## DIRECTIONS FOR THIS TASK
Whenever a line carries the word "index", pull it out of the entries.

[Items listed in a dataset]
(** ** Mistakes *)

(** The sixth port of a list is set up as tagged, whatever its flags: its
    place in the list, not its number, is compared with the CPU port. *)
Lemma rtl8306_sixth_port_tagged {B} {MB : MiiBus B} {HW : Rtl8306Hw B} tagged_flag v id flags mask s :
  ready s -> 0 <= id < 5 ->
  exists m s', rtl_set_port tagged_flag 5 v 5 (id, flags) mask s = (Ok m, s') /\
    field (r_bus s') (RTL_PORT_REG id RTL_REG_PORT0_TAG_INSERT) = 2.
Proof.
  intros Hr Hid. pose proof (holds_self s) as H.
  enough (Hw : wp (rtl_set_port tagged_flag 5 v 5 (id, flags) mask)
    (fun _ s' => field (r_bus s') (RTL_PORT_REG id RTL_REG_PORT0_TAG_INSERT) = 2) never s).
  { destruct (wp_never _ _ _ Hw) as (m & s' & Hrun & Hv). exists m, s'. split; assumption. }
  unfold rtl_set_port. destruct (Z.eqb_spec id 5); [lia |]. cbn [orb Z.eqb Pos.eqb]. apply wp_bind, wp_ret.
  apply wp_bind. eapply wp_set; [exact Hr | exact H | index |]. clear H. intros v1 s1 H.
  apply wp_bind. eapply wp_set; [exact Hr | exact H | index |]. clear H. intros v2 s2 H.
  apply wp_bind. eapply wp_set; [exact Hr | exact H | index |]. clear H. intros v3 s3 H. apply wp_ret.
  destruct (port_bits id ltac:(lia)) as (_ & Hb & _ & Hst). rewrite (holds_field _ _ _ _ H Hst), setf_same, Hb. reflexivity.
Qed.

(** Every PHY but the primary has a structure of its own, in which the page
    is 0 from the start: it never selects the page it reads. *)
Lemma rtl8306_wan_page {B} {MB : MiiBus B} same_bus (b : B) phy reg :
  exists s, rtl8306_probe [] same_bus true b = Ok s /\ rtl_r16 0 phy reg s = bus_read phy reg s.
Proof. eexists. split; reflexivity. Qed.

## OUTPUT OF THE EXERCISE
  apply wp_bind. eapply wp_set; [exact Hr | exact H | index |]. clear H. intros v1 s1 H.
  apply wp_bind. eapply wp_set; [exact Hr | exact H | index |]. clear H. intros v2 s2 H.
  apply wp_bind. eapply wp_set; [exact Hr | exact H | index |]. clear H. intros v3 s3 H. apply wp_ret.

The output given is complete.